Pertenecíamos a esa extraña –se podría decir- escasísima- especie de humanos que aún conservaba el cromosoma de la memoria. En aquel régimen autoritario y atroz se tenía por costumbre que al momento del nacimiento (de hecho estaba ritualizado) se alteraba el código genético para inhibir lo que llegó a ser una posibilidad: recordar episodios de las vidas pasadas, cuando la gente se autogobernaba o formaba parejas excluyentes y no sólo respondían a los planes reproductivos del Estado omnipotente. De tal manera que los pocos que conservábamos ese cromosoma de la memoria actuábamos en la clandestinidad, éramos expertos en el disimulo y en la impostura de una indiferencia plana a partir de la cual se relacionaban los humanos.  

De todas las acciones humanas la más vergonzosa y perseguida era la del ejercicio del amor, de tal manera que mi encuentro con esa mujer a la que había perseguido durante siglos, hoy era una posibilidad y un acto de rebeldía, por eso nuestros rostros ocultaban el vértigo de tanto deseo contenido. Apenas podía susurrar: “te cuento que estoy con un afán de tus memorias, por esa razón añoro casi todo; añoro por ejemplo nuestros encuentros en los que al parecer, tus piernas se enredan en las mías como hiedras vetustas y soleadas; añoro, también, tus besos tan holísticos que hacen difícil distinguir donde están los límites difusos entre la ternura casi divina y la pasión casi profana”.

Mis memorias están entretenidas en la mujer que amo, así que continuo: “tuviste la osadía de inventar una liturgia en la que tú, en postura de oración, bebías mis códigos secretos uno a uno hasta completar el genoma esencial del que estoy constituido y yo he hecho lo mismo” Se podría decir que el significado hipocodificado de tal acto de postración no es otro que la creación de una alquimia o de una piedra filosofal que resume en una succión la invención de la felicidad.  

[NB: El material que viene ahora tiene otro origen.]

(* ===== verification/GoPath.v ===== *)
(** Package path/filepath on Unix, as far as the program uses it: Clean and
    Join. *)

From S2P Require Import Prelude GoStrings.

Definition slash : byte := x2f.
Definition dot : bytes := [x2e].
Definition dotdot : bytes := [x2e; x2e].

(** One path element on the elements so far, the last one first.  An inner ..
    removes the element before it; a leading .. stays, except at the root. *)
Definition clean_elem (rooted : bool) (out : list bytes) (e : bytes) : list bytes :=
  if decide (e = [] ∨ e = dot) then out
  else if decide (e = dotdot) then
    match out with
    | [] => if rooted then [] else [dotdot]
    | x :: out' => if decide (x = dotdot) then dotdot :: out else out'
    end
  else e :: out.

Definition Clean (path : bytes) : bytes :=
  let rooted := bool_decide (head path = Some slash) in
  let body := Join (rev (foldl (clean_elem rooted) [] (Split path slash))) [slash] in
  if rooted then slash :: body else if decide (body = []) then dot else body.

(** filepath.Join: leading empty elements are ignored. *)
Fixpoint path_Join (elems : list bytes) : bytes :=
  match elems with
  | [] => []
  | e :: rest => if decide (e = []) then path_Join rest else Clean (Join elems [slash])
  end.

Example Clean_examples :
  Clean (str "a//b/./c/..") = str "a/b" ∧ Clean (str "../../x") = str "../../x" ∧
  Clean (str "/../a") = str "/a" ∧ Clean (str "a/..") = str "." ∧ Clean [] = str "." ∧ Clean (str "/") = str "/".
Proof. by split_and!; vm_compute. Qed.

(** A path element that Clean keeps. *)
Definition plain_elem (e : bytes) : Prop := e ≠ [] ∧ e ≠ dot ∧ e ≠ dotdot ∧ slash ∉ e.

#[global] Instance plain_elem_dec e : Decision (plain_elem e) := ltac:(unfold plain_elem; apply _).

Lemma clean_plain rooted out l :
  Forall plain_elem l → foldl (clean_elem rooted) out l = rev l ++ out.
Proof.
  intros H. revert out. induction H as [|e l (H1 & H2 & H3 & _) _ IH]; intros out; [done|]. cbn [foldl rev].
  rewrite IH. unfold clean_elem. rewrite decide_False by (by intros [?|?]). rewrite decide_False by done.
  by rewrite <- app_assoc.
Qed.

(** A relative path of plain elements is clean already. *)
Lemma Clean_plain l : l ≠ [] → Forall plain_elem l → Clean (Join l [slash]) = Join l [slash].
Proof.
  intros Hne Hl. destruct l as [|e l]; [done|]. pose proof Hl as [(He & _ & _ & Hs) _]%Forall_cons.
  destruct e as [|b e]; [done|].
  assert (∃ rest, Join ((b :: e) :: l) [slash] = b :: rest) as [rest Ej].
  { destruct l as [|e' l]; [by exists e|]. by eexists. }
  unfold Clean. rewrite (bool_decide_false (head _ = _)) by (rewrite Ej; intros [= ->]; apply Hs; left).
  cbv zeta. rewrite Split_Join; [|done|eapply Forall_impl; [exact Hl|]; by intros ? (_ & _ & _ & ?)].
  rewrite clean_plain, app_nil_r, rev_involutive by done. rewrite Ej. by rewrite decide_False.
Qed.
(* ===== verification/Reveal.v ===== *)
(** Revealing batches with the privacy layer: the pipeline of cmd/sequencer
    with the functions of pkg/privacy in the place of its two parameters.

    The pipeline takes decryption as functions of the ciphertexts; [decrypts]
    says that these are what DecryptBatch and DecryptSingle return, on whatever C
    memory, number of hardware threads and interleaving a call finds. *)

From S2P Require Import Prelude Commitment CMemory Tasks Decryption DecryptionInv DecryptionProps.
From S2P Require Import Privacy PrivacyProps GoSlice Mempool TxQueue OrderedLog Pipeline.

(** A result and error as main tests them. *)
Definition ok_value {E A} (r : res E A) : option A := match r with Ok a => Some a | Err _ => None end.

Lemma elem_of_concat_2 {A} (x : A) (l : list A) ls : x ∈ l → l ∈ ls → x ∈ concat ls.
Proof. rewrite !list_elem_of_In. intros. apply in_concat. by exists l. Qed.

(** The first ciphertext that is too short. *)
Lemma first_short (cts : list bytes) :
  ¬ Forall (λ ct, SealBytes ≤ length ct) cts →
  ∃ ok bad rest, cts = ok ++ bad :: rest ∧ Forall (λ ct, SealBytes ≤ length ct) ok ∧ length bad < SealBytes.
Proof.
  induction cts as [|ct l IH]; intros H; [by destruct H|].
  destruct (decide (SealBytes ≤ length ct)) as [Hle|Hgt].
  - destruct IH as (ok & b & rest & -> & ? & ?); [intros Hl; apply H; by constructor|].
    exists (ct :: ok), b, rest. split_and!; [done|by constructor|done].
  - exists [], ct, l. split_and!; [done|constructor|lia].
Qed.

Section reveal.
Context (seal_open : bytes → bytes → bytes → option bytes).
Context (seal_open_length : ∀ c pk sk msg, seal_open c pk sk = Some msg → length c = length msg + 48).
Context (pk sk : bytes) (pk_length : length pk = 32) (sk_length : length sk = 32).
Context (batch : list bytes → option (list bytes)) (single : bytes → option bytes).

Record decrypts : Prop := {
  dc_batch : ∀ cts, (Z.of_nat (length cts) < 2 ^ 63)%Z → Forall fits cts → ∃ hw sched m m' r,
    (0 ≤ hw)%Z ∧ (∀ k, k < length (chunks hw (Z.of_nat (length cts))) → 6 * length cts + 1 ≤ turns k sched) ∧
    Privacy.DecryptBatch seal_open hw sched cts pk sk m = Returned (r, m') ∧ batch cts = ok_value r;
  dc_single : ∀ ct, fits ct → ∃ m m' r,
    Privacy.DecryptSingle seal_open ct pk sk m = Some (r, m') ∧ single ct = ok_value r
}.

(** What DecryptSingle cannot decrypt. *)
Definition unopened (tx : EncryptedTransaction) : Prop :=
  length (Ciphertext tx) ≤ 48 ∨ item_out seal_open pk sk (Ciphertext tx) = None.

#[global] Instance unopened_dec tx : Decision (unopened tx) := ltac:(unfold unopened; apply _).

(** Whether DecryptBatch returns the messages. *)
Definition batch_opens (txs : list EncryptedTransaction) : Prop :=
  Forall (λ tx, is_Some (item_out seal_open pk sk (Ciphertext tx))) txs.

#[global] Instance batch_opens_dec txs : Decision (batch_opens txs) := ltac:(unfold batch_opens; apply _).

(** The IDs that the batch goroutine logs for a batch. *)
Definition failed_ids (txs : list EncryptedTransaction) : list Z :=
  if decide (batch_opens txs) then [] else ID <$> filter unopened txs.

Lemma item_out_long ct : is_Some (item_out seal_open pk sk ct) → SealBytes ≤ length ct.
Proof. intros [msg H%(item_out_length _ seal_open_length)]. unfold SealBytes. lia. Qed.

Lemma single_fails (tx : EncryptedTransaction) :
  decrypts → fits (Ciphertext tx) → single (Ciphertext tx) = None ↔ unopened tx.
Proof.
  intros [_ Hs] Hf. destruct (Hs (Ciphertext tx) Hf) as (m & m' & r & E & ->).
  rewrite (DecryptSingle_spec _ seal_open_length) in E by done. injection E as <- <-.
  unfold single_spec, unopened. case_decide; [naive_solver|].
  destruct (item_out seal_open pk sk (Ciphertext tx)); naive_solver.
Qed.

Lemma batch_succeeds txs :
  decrypts → (Z.of_nat (length txs) < 2 ^ 63)%Z → Forall fits (Ciphertext <$> txs) →
  is_Some (batch (Ciphertext <$> txs)) ↔ batch_opens txs.
Proof.
  intros [Hb _] Hn Hf. destruct (Hb (Ciphertext <$> txs)) as (hw & sched & m & m' & r & Hhw & Ht & E & ->);
    [by rewrite length_fmap|done|].
  destruct (decide (Forall (λ ct, SealBytes ≤ length ct) (Ciphertext <$> txs))) as [Hl|Hl].
  - rewrite (DecryptBatch_result _ seal_open_length) in E by (done || by rewrite length_fmap). injection E as <- <-.
    assert (batch_opens txs ↔ failing seal_open pk sk 0 (Ciphertext <$> txs) = []) as ->.
    { rewrite failing_nil, <- Forall_forall, Forall_fmap. done. }
    unfold batch_spec.
    destruct (failing seal_open pk sk 0 (Ciphertext <$> txs)); cbn; split; try done; try by intros [].
  - split.
    + intros [out Hout]. exfalso. destruct r as [|e]; [|done].
      apply first_short in Hl as (ok & bad' & rest & El & Hok & Hb').
      rewrite El in E. destruct (DecryptBatch_short seal_open hw sched ok bad' rest pk sk m) as (_ & _ & _ & _ & _ & m2 & _ & E2 & _);
        try done. congruence.
    + intros Ho. destruct Hl. apply Forall_fmap. eapply Forall_impl; [exact Ho|]. intros tx. cbn. apply item_out_long.
Qed.
Lemma reveal_exact txs :
  decrypts → (Z.of_nat (length txs) < 2 ^ 63)%Z → Forall fits (Ciphertext <$> txs) →
  reveal batch single txs = failed_ids txs.
Proof.
  intros Hd Hn Hf. unfold reveal, failed_ids. pose proof (batch_succeeds txs Hd Hn Hf) as Hb.
  destruct (batch (Ciphertext <$> txs)) as [out|]; case_decide as Ho; try done.
  - destruct Ho. apply Hb. by eexists.
  - apply Hb in Ho as [? ?]. done.
  - f_equal. apply filter_iff_elem. intros tx Htx. apply single_fails; [done|].
    rewrite Forall_fmap, Forall_forall in Hf. by apply Hf.
Qed.

(** A transaction that some client sealed for this key is not unopened. *)
Lemma sealed_opens seal plaintext m tx :
  (∀ msg pk c, seal msg pk = Some c → length c = length msg + 48) →
  (∀ msg c, seal msg pk = Some c → seal_open c pk sk = Some msg) →
  SealTransaction seal plaintext pk m = Some (Ok (Ciphertext tx), m) → ¬ unopened tx.
Proof.
  intros Hlen Hopen E. assert (plaintext ≠ []) as Hne by (by intros ->).
  rewrite SealTransaction_out in E by done. destruct (seal plaintext pk) as [c|] eqn:Es; [|done].
  injection E as ->. pose proof (Hlen _ _ _ Es) as Hc.
  assert (length plaintext ≠ 0) by (by destruct plaintext).
  intros [Hl|Ho]; [lia|]. unfold item_out in Ho. rewrite decide_True in Ho by lia.
  rewrite (Hopen _ _ Es) in Ho. done.
Qed.

(** ** In the pipeline *)

Context {L : Type} `{!OrderedLog L} `{!OrderedLogLaws L} (grow : nat → nat → nat).

Abbreviation runs_to := (pipe_reachable grow batch single (L := L)).

(** What is logged as undecryptable is what the batches leave. *)
Lemma failures_batches s : runs_to s → failures s = batches s ≫= reveal batch single.
Proof.
  induction 1 as [|s s' Hs IH Hstep]; [done|]. inversion Hstep as [| |? ? E|b ? ? E|]; subst; try done.
  - unfold collect in E. destruct (collector s) as [|d|[|tx txs]|]; try done.
    + by apply bind_Some in E as ([txs []] & _ & [= <-]).
    + by injection E as <-.
    + by apply bind_Some in E as (m & _ & [= <-]).
  - unfold batch_step in E. destruct (batcher s), b; try done.
    + by injection E as <-.
    + apply bind_Some in E as ([r m] & _ & E). by repeat case_match; simplify_eq.
    + apply bind_Some in E as (txs & _ & [= <-]). cbn. rewrite IH, bind_app. cbn. by rewrite app_nil_r.
Qed.

(** C23: what the reveal logs.  In the running sequencer, the transactions logged
    as undecryptable are, batch by batch and in order, none if the whole batch
    opens, and otherwise exactly those that do not open alone; so a transaction
    that a client sealed for the sequencer's key is never among them, whatever
    other clients put into its batch. *)
Theorem reveal_failures s :
  decrypts → runs_to s → Forall fits (Ciphertext <$> concat (batches s)) →
  failures s = batches s ≫= failed_ids ∧
  ∀ i, i ∈ failures s → ∃ tx, tx ∈ concat (batches s) ∧ ID tx = i ∧
    ∀ seal plaintext m,
      (∀ msg pk c, seal msg pk = Some c → length c = length msg + 48) →
      (∀ msg c, seal msg pk = Some c → seal_open c pk sk = Some msg) →
      SealTransaction seal plaintext pk m ≠ Some (Ok (Ciphertext tx), m).
Proof.
  intros Hd Hs Hf. destruct (committed_split _ _ _ s Hs) as (_ & _ & Hsz & _).
  assert (failures s = batches s ≫= failed_ids) as E.
  { rewrite failures_batches by done. clear Hs. induction (batches s) as [|b bs IH]; [done|].
    apply Forall_cons in Hsz as [Hb Hsz]. cbn in Hf. rewrite fmap_app in Hf. apply Forall_app in Hf as [Hf Hfs].
    cbn. rewrite IH, reveal_exact by (done || rewrite Hb; done). done. }
  split; [done|]. intros i. rewrite E. intros (b & Hi & Hb)%list_elem_of_bind.
  unfold failed_ids in Hi. case_decide; [by apply elem_of_nil in Hi|].
  apply list_elem_of_fmap in Hi as (tx & -> & [Hun Htx]%list_elem_of_filter).
  exists tx. split; [by eapply elem_of_concat_2|]. split; [done|].
  intros seal plaintext m H1 H2 H3. by eapply sealed_opens in H3.
Qed.
End reveal.

(** ** Witness: a batch of a thousand empty ciphertexts *)

(** One hardware thread, with turns enough for [n] items. *)
Definition one_thread (n : nat) : list nat := replicate (6 * n + 1) 0.

Definition toy_batch (cts : list bytes) : option (list bytes) :=
  match Privacy.DecryptBatch toy_open 1 (one_thread (length cts)) cts sample_pk sample_sk ∅ with
  | Returned (r, _) => ok_value r
  | _ => None
  end.

Definition toy_single (ct : bytes) : option bytes :=
  match Privacy.DecryptSingle toy_open ct sample_pk sample_sk ∅ with
  | Some (r, _) => ok_value r
  | None => None
  end.

Lemma one_thread_turns (cts : list bytes) k :
  k < length (chunks 1 (Z.of_nat (length cts))) → (0 < Z.of_nat (length cts) < 2 ^ 63)%Z →
  6 * length cts + 1 ≤ turns k (one_thread (length cts)).
Proof.
  intros Hk Hn. rewrite chunks_length in Hk by lia. unfold num_threads in Hk. cbn in Hk.
  assert (k = 0) as -> by lia. unfold one_thread. by rewrite turns_replicate.
Qed.

Lemma toy_decrypts : decrypts toy_open sample_pk sample_sk toy_batch toy_single.
Proof.
  split.
  - intros cts Hn Hf. exists 1%Z, (one_thread (length cts)), ∅.
    assert (∃ m' r, Privacy.DecryptBatch toy_open 1 (one_thread (length cts)) cts sample_pk sample_sk ∅ =
      Returned (r, m')) as (m' & r & E).
    { destruct (decide (cts = [])) as [->|Hne]; [by eexists _, _|].
      assert (length cts ≠ 0) by (by destruct cts).
      destruct (decide (Forall (λ ct, SealBytes ≤ length ct) cts)) as [Hl|Hl].
      - eexists _, _. apply DecryptBatch_result; try done; [apply toy_open_length|].
        intros k Hk. apply one_thread_turns; [done|lia].
      - apply first_short in Hl as (ok & bad & rest & -> & Hok & Hbad).
        destruct (DecryptBatch_short toy_open 1 (one_thread (length (ok ++ bad :: rest))) ok bad rest
          sample_pk sample_sk ∅) as (_ & _ & _ & _ & _ & m2 & _ & E & _); try done. by eexists _, _. }
    exists m', r. unfold toy_batch. rewrite E. split_and!; [done| |done..].
    intros k Hk. destruct (decide (length cts = 0)) as [H0|H0].
    + rewrite H0 in Hk. vm_compute in Hk. lia.
    + apply one_thread_turns; [done|lia].
  - intros ct Hf. eexists ∅, ∅, _. unfold toy_single.
    rewrite (DecryptSingle_spec _ toy_open_length) by done. by split.
Qed.

Lemma reveal_failures_witness :
  ∃ (s : sequencer (L := TxQueue)) b, pipe_reachable doubling toy_batch toy_single s ∧ batches s = [b] ∧
    length (failures s) = 1000 ∧ failures s = ID <$> b.
Proof.
  destruct (one_batch_processed toy_batch toy_single) as (s & b & Hs & Hb & _ & Hct). exists s, b.
  split; [done|]. split; [done|].
  destruct (committed_split _ _ _ s Hs) as (_ & _ & Hlen & _). rewrite Hb, Forall_singleton in Hlen.
  destruct (reveal_failures toy_open toy_open_length sample_pk sample_sk eq_refl eq_refl toy_batch toy_single
    doubling s toy_decrypts Hs) as [E _].
  - rewrite Hb. cbn. rewrite app_nil_r. apply Forall_fmap. eapply Forall_impl; [exact Hct|]. intros tx. cbn. by intros ->.
  - rewrite Hb in E. cbn [mbind list_bind] in E. rewrite app_nil_r in E.
    assert (failed_ids toy_open sample_pk sample_sk b = ID <$> b) as Eb.
    { unfold failed_ids. destruct b as [|tx b]; [done|]. rewrite decide_False.
      - f_equal. clear - Hct. induction Hct as [|tx' l Htx' _ IH]; [done|].
        rewrite filter_cons_True by (left; rewrite Htx'; cbn; lia). by rewrite IH.
      - intros Ho. apply Forall_cons in Ho as [[msg Ho] _]. apply Forall_cons in Hct as [Htx _]. by rewrite Htx in Ho. }
    rewrite Eb in E. split; [|done]. rewrite E, length_fmap. unfold batchSize in Hlen. lia.
Defined.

Escapamos de las calles que comienzan a poblarse con las ofertas de este mercado infinito y barroco; lo único seco son mis zapatos que reposan bajo tu cama, mis zapatos fatigados de buscarte ahora permanecen inmóviles y opacos. Por ti olvido las maneras infinitas de cómo nos amamos y descubro que el olvido como la memoria son un privilegio. Esos olvidos míos se remiten al mito de Sísifo, proponiendo en esa frase lacónica, que yo olvido para poder vivir de nuevo, y hasta el infinito, cada uno de los gestos que nos constituyen a ti y a mí como uno. “Tú eres la piedra del Faraón; las ruinas sagradas del templo de David, la estatua olvidada de Ravena y el rosario cristiano en el que se esparció mi simiente” Ahora me derramo en ti y acierto. Empezamos a recuperar la libertad.